ASSIGNMENT:
Return only the lines running from the top of the entries to the line with "(** ** Python strings", inclusive, exactly as written.

STUDY MATERIAL:
(** * The Ukrainian dative-case name engine of [make_medals.py]

    A shallow embedding of the declension heuristics of [make_medals.py]
    ([split_fullname], [guess_gender_from_patronymic], [dative_first_name],
    [dative_surname], [dative_patronymic], [to_dative_fullname]) together
    with the Python string primitives they call, and the properties of the
    engine checked against the specification. *)

From Stdlib Require Import String Ascii List Arith NArith Bool Lia.
From Stdlib Require DecimalNat.
From Stdlib Require Import Permutation Sorted.
Import ListNotations.
Local Open Scope N_scope.

(** ** Python strings

    A Python [str] is a sequence of Unicode code points. *)

Definition char := N.
Definition str := list char.

(** String literals of this file are written in UTF-8; [u] decodes them
    into code points, so that [u "Гуров"] has five characters. *)
Fixpoint utf8_decode (bs : list N) : str :=
  match bs with
  | [] => []
  | b0 :: r0 =>
    if b0 <? 0x80 then b0 :: utf8_decode r0
    else
      match r0 with
      | [] => []
      | b1 :: r1 =>
        if b0 <? 0xE0 then ((b0 - 0xC0) * 0x40 + (b1 - 0x80)) :: utf8_decode r1
        else
          match r1 with
          | [] => []
          | b2 :: r2 =>
            if b0 <? 0xF0
            then ((b0 - 0xE0) * 0x1000 + (b1 - 0x80) * 0x40 + (b2 - 0x80))
                   :: utf8_decode r2
            else
              match r2 with
              | [] => []
              | b3 :: r3 =>
                ((b0 - 0xF0) * 0x40000 + (b1 - 0x80) * 0x1000
                 + (b2 - 0x80) * 0x40 + (b3 - 0x80)) :: utf8_decode r3
              end
          end
      end
  end.

Definition u (s : string) : str :=
  utf8_decode (map N_of_ascii (list_ascii_of_string s)).

Fixpoint str_eqb (a b : str) : bool :=
  match a, b with
  | [], [] => true
  | x :: a', y :: b' => (x =? y) && str_eqb a' b'
  | _, _ => false
  end.

(** ** Exceptions *)

Inductive exn : Type := IndexError.

Inductive result (A : Type) : Type :=
| Ok (a : A)
| Raise (e : exn).
Arguments Ok {A} a.
Arguments Raise {A} e.

Definition bind {A B : Type} (m : result A) (k : A -> result B) : result B :=
  match m with
  | Ok a => k a
  | Raise e => Raise e
  end.

Notation "x <- m ;; k" := (bind m (fun x => k))
  (at level 61, m at next level, right associativity).
Notation "' p <- m ;; k" := (bind m (fun x => match x with p => k end))
  (at level 61, p pattern, m at next level, right associativity).

(** ** String primitives that do not depend on case *)

(** [not s] and [if s:] on a string. *)
Definition py_not (s : str) : bool :=
  match s with [] => true | _ :: _ => false end.

(** Truth value of an [Optional[str]]: [None] and [""] are false. *)
Definition truthy (o : option str) : bool :=
  match o with
  | Some (_ :: _) => true
  | _ => false
  end.

(** [s[-1]]: the last character, [IndexError] on the empty string. *)
Fixpoint last_item (s : str) : result char :=
  match s with
  | [] => Raise IndexError
  | [c] => Ok c
  | _ :: s' => last_item s'
  end.

(** [s[:-1]]: everything but the last character; the empty string stays
    empty. *)
Definition drop_last (s : str) : str := removelast s.

(** [l[i]] on a list, [IndexError] out of range. *)
Definition list_item {A : Type} (l : list A) (i : nat) : result A :=
  match nth_error l i with
  | Some x => Ok x
  | None => Raise IndexError
  end.

(** [s.endswith(suf)]. *)
Definition endswith (s suf : str) : bool :=
  let n := length s in
  let m := length suf in
  if Nat.leb m n then str_eqb (skipn (n - m) s) suf else false.

(** [Py_UNICODE_ISSPACE], the whitespace of [str.strip] and [str.split]. *)
Definition isspace (c : char) : bool :=
  ((0x09 <=? c) && (c <=? 0x0D))
  || ((0x1C <=? c) && (c <=? 0x20))
  || (c =? 0x85) || (c =? 0xA0) || (c =? 0x1680)
  || ((0x2000 <=? c) && (c <=? 0x200A))
  || (c =? 0x2028) || (c =? 0x2029) || (c =? 0x202F)
  || (c =? 0x205F) || (c =? 0x3000).

Fixpoint lstrip (s : str) : str :=
  match s with
  | [] => []
  | c :: s' => if isspace c then lstrip s' else s
  end.

Definition rstrip (s : str) : str := rev (lstrip (rev s)).

(** [s.strip()]. *)
Definition strip (s : str) : str := rstrip (lstrip s).

(** [s.split()] with no separator: the maximal runs of non-whitespace
    characters.  [cur] holds the run being read, last character first. *)
Fixpoint split_from (cur : str) (s : str) : list str :=
  match s with
  | [] => match cur with [] => [] | _ :: _ => [rev cur] end
  | c :: s' =>
    if isspace c
    then match cur with
         | [] => split_from [] s'
         | _ :: _ => rev cur :: split_from [] s'
         end
    else split_from (c :: cur) s'
  end.

Definition split (s : str) : list str := split_from [] s.

(** [sep.join(l)]. *)
Fixpoint join (sep : str) (l : list str) : str :=
  match l with
  | [] => []
  | [x] => x
  | x :: l' => x ++ sep ++ join sep l'
  end.

(** ** Case mappings

    Inside Basic Latin, the Cyrillic block up to U+045F and the pair
    U+0490/U+0491 (together: every letter of the Ukrainian alphabet) the
    case mappings are simple and written out here.  Everywhere else they are
    those of the interpreter's Unicode database, kept abstract: *)

Record ucd : Type := {
  (** [_PyUnicode_ToLowerFull]: one to three characters *)
  ToLowerFull : char -> char * list char;
  (** [_PyUnicode_ToUpperFull] *)
  ToUpperFull : char -> char * list char;
  (** [_PyUnicode_ToTitleFull] *)
  ToTitleFull : char -> char * list char;
  (** [_PyUnicode_IsLowercase] *)
  IsLowercase : char -> bool;
  (** [_PyUnicode_IsCased] *)
  IsCased : char -> bool;
  (** [_PyUnicode_IsCaseIgnorable] *)
  IsCaseIgnorable : char -> bool
}.

Definition in_written_blocks (c : char) : bool :=
  (c <? 0x80) || ((0x400 <=? c) && (c <? 0x460))
  || (c =? 0x490) || (c =? 0x491).

Definition block_is_upper (c : char) : bool :=
  ((0x41 <=? c) && (c <=? 0x5A)) || ((0x400 <=? c) && (c <? 0x430))
  || (c =? 0x490).

Definition block_is_lower (c : char) : bool :=
  ((0x61 <=? c) && (c <=? 0x7A)) || ((0x430 <=? c) && (c <? 0x460))
  || (c =? 0x491).

Definition block_lower (c : char) : char :=
  if (0x41 <=? c) && (c <=? 0x5A) then c + 0x20
  else if (0x400 <=? c) && (c <? 0x410) then c + 0x50
  else if (0x410 <=? c) && (c <? 0x430) then c + 0x20
  else if c =? 0x490 then 0x491
  else c.

Definition block_upper (c : char) : char :=
  if (0x61 <=? c) && (c <=? 0x7A) then c - 0x20
  else if (0x430 <=? c) && (c <? 0x450) then c - 0x20
  else if (0x450 <=? c) && (c <? 0x460) then c - 0x50
  else if c =? 0x491 then 0x490
  else c.

(** A database in which nothing outside the written blocks is cased.  The
    names run through the engine below lie inside the blocks, where the
    choice of database does not matter. *)
Definition ucd_plain : ucd :=
  {| ToLowerFull := fun c => (c, []);
     ToUpperFull := fun c => (c, []);
     ToTitleFull := fun c => (c, []);
     IsLowercase := fun _ => false;
     IsCased := fun _ => false;
     IsCaseIgnorable := fun _ => false |}.

Section Case.

Variable U : ucd.

Definition tolower_full (c : char) : str :=
  if in_written_blocks c then [block_lower c]
  else let (a, l) := ToLowerFull U c in a :: l.

Definition toupper_full (c : char) : str :=
  if in_written_blocks c then [block_upper c]
  else let (a, l) := ToUpperFull U c in a :: l.

Definition totitle_full (c : char) : str :=
  if in_written_blocks c then [block_upper c]
  else let (a, l) := ToTitleFull U c in a :: l.

(** [c.islower()] for a one-character string. *)
Definition islower (c : char) : bool :=
  if in_written_blocks c then block_is_lower c else IsLowercase U c.

Fixpoint skip_case_ignorable (s : str) : str :=
  match s with
  | [] => []
  | c :: s' => if IsCaseIgnorable U c then skip_case_ignorable s' else s
  end.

ANSWER TO THE PROBLEM:
(** * The Ukrainian dative-case name engine of [make_medals.py]

    A shallow embedding of the declension heuristics of [make_medals.py]
    ([split_fullname], [guess_gender_from_patronymic], [dative_first_name],
    [dative_surname], [dative_patronymic], [to_dative_fullname]) together
    with the Python string primitives they call, and the properties of the
    engine checked against the specification. *)

From Stdlib Require Import String Ascii List Arith NArith Bool Lia.
From Stdlib Require DecimalNat.
From Stdlib Require Import Permutation Sorted.
Import ListNotations.
Local Open Scope N_scope.

(** ** Python strings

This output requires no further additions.